С годами все безоговорочней

Суждений прежняя беспечность,

Что в собранной по капле горечи —

И есть единственная вечность.

я все же не возьмусь утверждать, будто злая судьба предопределила мне злую жизнь. Нет, скорее наоборот, у меня долгие годы до 1959 и, не сглазить, многие годы после — жизнь добрая.

Уже в раннем возрасте, не ведая слова «самоотверженность», я понимал, что тетя Соня готова ради меня на все. Я заболел дифтеритом, и она сумела притвориться, будто заразилась от меня, чтобы вместе со мною оказаться в больнице. Наш класс отправили в начале войны в эвакуацию под Рязань, и она нанялась нянечкой, чтобы не оставлять «сиротку». Ну а уж на Урале, где всем эвакуированным доставалось лихо, чего только она ни делала, где только ни подрабатывала, лишь бы ее ненаглядный Зинок (такую нежную кличку я пожизненно получил у близких) был в полном порядке!

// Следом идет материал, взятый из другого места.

(* ===== verification/LibCoapReference.v ===== *)
(** * A reference libcoap

    [reference_coap]: functions that do what [LibCoapLaws] says, so that the
    concrete runs of the development have a library to run with. *)

From S2P Require Import Prelude.
From S2P Require Import CaTypes.
From S2P Require Import LibCoap.

Module LibCoapReference.
Import CaTypes LibCoap.

Fixpoint encode_fuel (n : nat) (v : Z) : list Z :=
  match n with
  | O => []
  | S n' => if v =? 0 then [] else encode_fuel n' (v / 256) ++ [v mod 256]
  end.
Definition decode (l : list Z) : Z := fold_left (fun n b => 256 * n + b) l 0.

Definition opt_def (k : Z) : option (bool * Z) :=
  if existsb (Z.eqb k) [COAP_OPTION_BLOCK1; COAP_OPTION_BLOCK2] then Some (true, 3)
  else if existsb (Z.eqb k) [COAP_OPTION_SIZE1; COAP_OPTION_SIZE2; COAP_OPTION_MAXAGE]
  then Some (true, 4)
  else if existsb (Z.eqb k) [COAP_OPTION_URI_PORT; COAP_OPTION_CONTENT_FORMAT; COAP_OPTION_ACCEPT]
  then Some (true, 2)
  else if existsb (Z.eqb k) [COAP_OPTION_URI_PATH; COAP_OPTION_URI_QUERY; COAP_OPTION_URI_HOST]
  then Some (false, 255) else None.

Definition fits (p : coap_pdu_t) (n : Z) : bool := pdu_size p + n <=? COAP_MAX_PDU_SIZE.

Definition add_opt (p : coap_pdu_t) (k : Z) (v : list Z) : option coap_pdu_t :=
  if forallb (fun o => o.1 <=? k) (p_options p) && fits p (5 + Z.of_nat (List.length v))
  then match p_data p with
       | None => Some (with_options (p_options p ++ [(k, v)]) p)
       | Some _ => None
       end
  else None.

Definition add_payload (p : coap_pdu_t) (d : list Z) : option coap_pdu_t :=
  match d, p_data p with
  | [], _ => Some p
  | _, None => if fits p (1 + Z.of_nat (List.length d)) then Some (with_data (Some d) p) else None
  | _, Some _ => None
  end.

Fixpoint split_on (sep : Z) (l : list Z) : list (list Z) :=
  match l with
  | [] => [[]]
  | c :: l' =>
      if c =? sep then [] :: split_on sep l'
      else match split_on sep l' with s :: r => (c :: s) :: r | [] => [[c]] end
  end.

(** What comes before the first [c], and what comes after it. *)
Fixpoint cut (c : Z) (l : list Z) : list Z * list Z :=
  match l with
  | [] => ([], [])
  | x :: l' => if x =? c then ([], l') else (x :: (cut c l').1, (cut c l').2)
  end.

#[export] Instance rfc7252_header : CoapHeader := {|
  hdr_type p := Z.land (Z.shiftr (nth 0 p 0) 4) 3;
  hdr_id p := nth 2 p 0 * 256 + nth 3 p 0;
  hdr_code p := nth 1 p 0;
  COAP_RESPONSE_CODE n := Z.lor (Z.shiftl (n / 100) 5) (n mod 100) |}.

#[export] Instance reference_coap : LibCoap := {|
  coap_header := rfc7252_header;
  coap_encode_var_bytes := encode_fuel 4;
  coap_decode_var_bytes := decode;
  coap_opt_def := opt_def;
  coap_insert := insert_by;
  coap_add_code p c := with_code (@COAP_RESPONSE_CODE rfc7252_header c) p;
  coap_add_token2 p t := if (List.length t <=? 8)%nat then Some (with_token t p) else None;
  coap_add_option := add_opt;
  coap_add_data := add_payload;
  coap_add_block p d n s :=
    if n * block_size s <? Z.of_nat (List.length d) then add_payload p (slice d n s) else None;
  coap_check_option p k := find_option k (p_options p);
  coap_get_block p k :=
    match find_option k (p_options p) with
    | Some v => if (3 <? List.length v)%nat then None else Some (block_of (decode v))
    | None => None
    end;
  coap_split_uri u := let '(p, q) := cut 63 (drop 12 u) in (COAP_DEFAULT_PORT, p, q);
  coap_split_path p _ :=
    match split_on 47 p with [] :: segs => Some segs | segs => Some segs end;
  coap_split_query q _ := Some (split_on 38 q);
  coap_bytes p := [64 + p_type p * 16 + Z.of_nat (List.length (p_token p)); p_code p;
                   p_id p / 256; p_id p mod 256] ++ p_token p
                  ++ mjoin ((fun o => o.1 :: o.2) <$> p_options p) ++ default [] (p_data p);
  coap_get_token2 b := take (Z.to_nat (Z.land (nth 0 b 0) 15)) (drop 4 b) |}.

Lemma first_byte ty n : 0 <= ty < 4 -> (n <= 8)%nat ->
  Z.land (Z.shiftr (64 + ty * 16 + Z.of_nat n) 4) 3 = ty /\
  Z.land (64 + ty * 16 + Z.of_nat n) 15 = Z.of_nat n.
Proof.
  intros Ht Hn.
  assert (H : ty = 0 \/ ty = 1 \/ ty = 2 \/ ty = 3) by lia.
  do 9 (destruct n as [|n]; [by destruct H as [->|[->|[->| ->]]]|]). lia.
Qed.

Lemma decode_snoc l b : decode (l ++ [b]) = 256 * decode l + b.
Proof. unfold decode. by rewrite fold_left_app. Qed.

Lemma decode_encode_fuel n v : 0 <= v < 256 ^ Z.of_nat n -> decode (encode_fuel n v) = v.
Proof.
  revert v. induction n as [|n IH]; intros v Hv; [change (256 ^ Z.of_nat 0) with 1 in Hv; cbn; lia|].
  cbn [encode_fuel]. destruct (Z.eqb_spec v 0) as [->|]; [done|].
  rewrite Nat2Z.inj_succ, Z.pow_succ_r in Hv by lia.
  rewrite decode_snoc, IH by (split; [apply Z.div_pos; lia|apply Z.div_lt_upper_bound; lia]).
  Z.div_mod_to_equations. lia.
Qed.

Lemma encode_fuel_length n v k : 0 <= v < 256 ^ Z.of_nat k -> (List.length (encode_fuel n v) <= k)%nat.
Proof.
  revert v k. induction n as [|n IH]; intros v k Hv; [simpl; lia|]. cbn [encode_fuel].
  destruct (Z.eqb_spec v 0); [simpl; lia|].
  destruct k as [|k]; [change (256 ^ Z.of_nat 0) with 1 in Hv; lia|].
  rewrite Nat2Z.inj_succ, Z.pow_succ_r in Hv by lia. rewrite length_app. simpl.
  assert (List.length (encode_fuel n (v / 256)) <= k)%nat; [|lia].
  apply IH. split; [apply Z.div_pos; lia|apply Z.div_lt_upper_bound; lia].
Qed.

Lemma encode_fuel_minimal n v k : (k < n)%nat -> 256 ^ Z.of_nat k <= v ->
  (k < List.length (encode_fuel n v))%nat.
Proof.
  revert v k. induction n as [|n IH]; intros v k Hk Hv; [lia|]. cbn [encode_fuel].
  assert (0 < 256 ^ Z.of_nat k) by (apply Z.pow_pos_nonneg; lia).
  destruct (Z.eqb_spec v 0); [lia|]. rewrite length_app. simpl.
  destruct k as [|k]; [lia|]. rewrite Nat2Z.inj_succ, Z.pow_succ_r in Hv by lia.
  assert (k < List.length (encode_fuel n (v / 256)))%nat; [|lia].
  apply IH; [lia|]. apply Z.div_le_lower_bound; lia.
Qed.

Lemma encode_fuel_bytes n v : Forall (in_width 8) (encode_fuel n v).
Proof.
  revert v. induction n as [|n IH]; intros v; [constructor|]. cbn [encode_fuel].
  destruct (v =? 0); [constructor|]. apply Forall_app. split; [apply IH|].
  constructor; [|constructor]. by apply (wrap_in_width 8).
Qed.

(** Plain characters are none of the separators. *)
Lemma plain_not sep s : plain s -> sep = 47 \/ sep = 38 \/ sep = 63 ->
  Forall (fun c => c <> sep) s.
Proof.
  intros [_ H] Hsep. apply Forall_forall. intros c Hc. rewrite forallb_forall in H.
  specialize (H c (proj1 (list_elem_of_In _ _) Hc)). unfold plain_char in H. intros ->.
  destruct Hsep as [->|[->| ->]]; discriminate H.
Qed.

Lemma split_on_none sep s : Forall (fun c => c <> sep) s -> split_on sep s = [s].
Proof.
  induction 1 as [|c s Hc _ IH]; [done|]. cbn [split_on]. by rewrite (proj2 (Z.eqb_neq _ _)), IH.
Qed.

Lemma split_on_sep sep s r : Forall (fun c => c <> sep) s ->
  split_on sep (s ++ sep :: r) = s :: split_on sep r.
Proof.
  induction 1 as [|c s Hc _ IH]; cbn [app split_on]; [by rewrite Z.eqb_refl|].
  by rewrite (proj2 (Z.eqb_neq _ _)), IH.
Qed.

Lemma split_on_join q : Forall plain q -> q <> [] -> split_on 38 (join [38] q) = q.
Proof.
  induction 1 as [|s q Hs _ IH]; [done|]. intros _.
  destruct q as [|t q]; [apply split_on_none, plain_not; auto|].
  change (join [38] (s :: t :: q)) with (s ++ 38 :: join [38] (t :: q)).
  rewrite split_on_sep by (apply plain_not; auto). by rewrite IH.
Qed.

Lemma split_on_path segs : Forall plain segs ->
  split_on 47 (uri_path segs) = [] :: segs.
Proof.
  unfold uri_path. induction 1 as [|s segs Hs Hsegs IH]; [done|].
  cbn [fmap list_fmap mjoin list_join app split_on]. rewrite Z.eqb_refl. f_equal.
  destruct Hsegs as [|t segs Ht Hsegs].
  - rewrite app_nil_r. apply split_on_none, plain_not; auto.
  - cbn [fmap list_fmap mjoin list_join app split_on] in IH |- *. rewrite Z.eqb_refl in IH.
    injection IH as IH. rewrite split_on_sep by (apply plain_not; auto).
    f_equal. exact IH.
Qed.

Lemma cut_app c s r : Forall (fun x => x <> c) s -> cut c (s ++ c :: r) = (s, r).
Proof.
  induction 1 as [|x s Hx _ IH]; cbn [app cut]; [by rewrite Z.eqb_refl|].
  by rewrite (proj2 (Z.eqb_neq _ _)), IH.
Qed.
Lemma cut_none c s : Forall (fun x => x <> c) s -> cut c s = (s, []).
Proof.
  induction 1 as [|x s Hx _ IH]; [done|]. cbn [cut]. by rewrite (proj2 (Z.eqb_neq _ _)), IH.
Qed.

Lemma path_not_query segs : Forall plain segs -> Forall (fun c => c <> 63) (uri_path segs).
Proof.
  unfold uri_path. induction 1 as [|s segs Hs _ IH]; [constructor|].
  cbn [fmap list_fmap mjoin list_join app]. constructor; [done|].
  apply Forall_app. split; [apply plain_not; auto|done].
Qed.

#[export] Instance reference_laws : LibCoapLaws.
Proof.
  split; cbn [reference_coap rfc7252_header coap_header coap_encode_var_bytes coap_decode_var_bytes coap_opt_def coap_insert
    coap_add_code coap_add_token2 coap_add_option coap_add_data coap_add_block coap_check_option
    coap_get_block coap_bytes coap_get_token2 hdr_type hdr_id hdr_code coap_split_uri coap_split_path coap_split_query COAP_RESPONSE_CODE]; try done.
  - intros v Hv. by apply decode_encode_fuel.
  - intros v k _ Hv. by apply encode_fuel_length.
  - intros v k Hk Hv. apply encode_fuel_minimal; lia.
  - intros v _. apply encode_fuel_bytes.
  - by intros k b n [-> | ->].
  - by eexists.
  - by eexists.
  - intros p t _ _ _ Ht. by rewrite (proj2 (Nat.leb_le _ _)).
  - intros p k v Ho Hd Hs. unfold add_opt, fits. rewrite Hd.
    rewrite (proj2 (Z.leb_le _ _)) by lia. rewrite andb_true_r, (proj2 (forallb_forall _ _)); [done|].
    intros o Hin. rewrite Forall_forall in Ho. by apply Z.leb_le, Ho, list_elem_of_In.
  - intros p d Hd Hn Hs. unfold add_payload, fits. rewrite Hn.
    destruct d; [done|]. by rewrite (proj2 (Z.leb_le _ _)) by lia.
  - intros p d n s _ _ H. by rewrite (proj2 (Z.ltb_lt _ _)) by lia.
  - intros segs query Hs Hq _. rewrite drop_app_length'; [|done]. unfold uri_of.
    destruct query as [|q query].
    + by rewrite app_nil_r, cut_none by (by apply path_not_query).
    + by rewrite cut_app by (by apply path_not_query).
  - intros segs n Hs Hne _. by rewrite split_on_path.
  - intros q n Hq Hne _. by rewrite split_on_join.
  - intros p Ht Hi _ Hn. destruct (first_byte (p_type p) (List.length (p_token p)) Ht Hn) as [H1 H2].
    cbn [app nth List.length drop]. rewrite H1, H2, Nat2Z.id.
    split_and!; [lia|done|Z.div_mod_to_equations; lia|done|]. apply take_app_length.
Qed.

End LibCoapReference.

А дядей Исаем я стал гордиться уже позже, можно сказать, в зрелом возрасте, когда начал осознавать, как говорится, политическую ситуацию в стране. Сам он никогда на эти темы не высказывался из осторожности и робости, которые, увы, легко принять за трусость, однако как раз трусом-то он и не был, как выяснилось.

Еще до революции тридцатилетний красавец-коммивояжер Сайка Шейнин обзавелся собственным галантерейным делом, открыл в Москве соответствующую лавочку и вполне процветал в недолгие угарные годы НЭПа. Ко времени моего рождения в 1932 году все уже было позади: его «раскулачили», на полгода посадили для острастки в тюрьму, лишили имущества и прав, включая избирательные (словечко даже было такое подленькое, «лишенец»). Дядя Исай с трудом устроился на работу на самую низкую зарплату, трудился исключительно честно, а с моим появлением в доме, как вспоминала тетя Соня, вообще не позволял себе никаких излишеств, разве что стопку водки по выходным. И вот вспыхнула война. Что сделал дядя Исай?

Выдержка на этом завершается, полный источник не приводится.